5. Unclog pores with salicylic acid.
You can also combat your butt breakouts with a salicylic acid acne treatment. This form of beta-hydroxy acid (BHA) can help slough off excess oils and slough off dead skin cells so they don't get trapped in your pores and follicles (which is where Buttne starts). Apply this after showering.
6. Lighten dark spots with glycolic acid or azelaic acid.
These ingredients do double duty: glycolic acid fights acne by helping the skin shed dead skin cells and excess oil that clogs pores, while azelaic acid kills acne-causing bacteria. "Both have the benefit of lightening dark spots that can develop after pimples or folliculitis clear up," says Dr. Illustrator.

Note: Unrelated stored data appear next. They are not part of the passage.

Lemma copyin_loop_run fuel s l pt dst srcva len :
  vm_inv kend s l pt -> 0 <= srcva -> 0 <= len -> buf_sep (p_mem s) l pt dst len ->
  (srcva mod 4096 + len + 4095) / 4096 < Z.of_nat fuel ->
  exists r s' k, copyin_loop fuel pt dst srcva len s = Ok r s' /\ vm_inv kend s' l pt /\
    copied_in (p_mem s) (p_mem s') pt dst srcva k /\
    (r = 0 /\ k = len \/ r = -1 /\ 0 <= k < len /\ user_pa (p_mem s) pt (srcva + k) = 0).
Proof.
  revert s dst srcva len. induction fuel as [|f IH];
    intros s dst srcva len Hinv Hd Hlen Hsep Hf; [Z.div_mod_to_equations; lia|].
  cbn [copyin_loop]. destruct (Z.ltb_spec 0 len) as [Hpos|Hz].
  2: { exists 0, s, 0. do 2 (split; [done|]). split; [apply copied_in_nil|left; lia]. }
  pose proof (Z.mod_pos_bound srcva 4096) as Hm. rewrite PGROUNDDOWN_eq.
  erewrite bind_Ok by (apply (walkaddr_run kend kend_pos s l); [done|Z.div_mod_to_equations; lia]).
  rewrite <-PGROUNDDOWN_eq, user_pa_down by done. rewrite PGROUNDDOWN_eq.
  replace (srcva - (srcva - srcva mod 4096)) with (srcva mod 4096) by lia.
  destruct (Z.eqb_spec (user_pa (p_mem s) pt srcva) 0) as [Hu|Hu].
  { exists (-1), s, 0. do 2 (split; [done|]). split; [apply copied_in_nil|right].
    rewrite Z.add_0_r. repeat split; done || lia. }
  unfold PGSIZE. rewrite u64_small by lia.
  set (n := if len <? 4096 - srcva mod 4096 then len else 4096 - srcva mod 4096).
  assert (Hn : 0 < n <= len /\ srcva mod 4096 + n <= 4096 /\
               (n = len \/ n = 4096 - srcva mod 4096)).
  { unfold n. destruct (Z.ltb_spec len (4096 - srcva mod 4096)); lia. }
  erewrite bind_Ok by reflexivity.
  fold (vaddr (p_mem s) pt srcva).
  set (m1 := mem_copy (p_mem s) dst (vaddr (p_mem s) pt srcva) n).
  assert (Hc1 : copied_in (p_mem s) m1 pt dst srcva n) by (apply copied_in_page; done || lia).
  destruct (copied_in_inv s l pt m1 dst srcva n len) as [Hinv1 Hu1]; try done; [lia|].
  destruct (decide (n = len)) as [->|Hne].
  { exists 0, (mkphys m1 (freelist s)), len.
    destruct f as [|f]; [exfalso; Z.div_mod_to_equations; lia|].
    cbn [copyin_loop]. rewrite Z.sub_diag. simpl. do 3 (split; [done|]). left; lia. }
  apply user_pa_MAXVA in Hu as Hmax. rewrite MAXVA_eq in Hmax. rewrite u64_small by lia.
  replace (srcva - srcva mod 4096 + 4096) with (srcva + n) by lia.
  destruct (IH (mkphys m1 (freelist s)) (dst + n) (srcva + n) (len - n))
    as (r & s' & k & E & Hi & Hc & Hr); try done; try lia.
  - apply (buf_sep_step s l pt m1 dst srcva n len); try done; lia.
  - Z.div_mod_to_equations; lia.
  - exists r, s', (n + k). split; [exact E|]. split; [done|].
    simpl in Hr. rewrite Hu1, <-Z.add_assoc in Hr.
    split; [|destruct Hr as [[-> ->]|(-> & ? & ?)]; [left|right]; repeat split; done || lia].
    eapply (copied_in_app s l m1 _ pt dst srcva n k len); try done; lia.
Qed.
End vm_copy.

Another possibility is that your doctor may prescribe 15-20% azelaic acid or, according to Dr. Woolery-Lloyd grabs something OTC that isn't as strong.
7. Shave properly.
Yes, some people shave their butts. "Shave in the direction of the hair fiber instead of against it," says Dr. Gohara. "And use plenty of shaving cream and lube [to avoid irritation]."
8. Consult a dermatologist.
When at-home solutions aren't enough, it may be time to consult a professional. Your derm might suggest trying topical antibiotics like clydomycin and azithromycin lotion, and in more severe cases, oral antibiotics, says Dr. Woolery-Lloyd.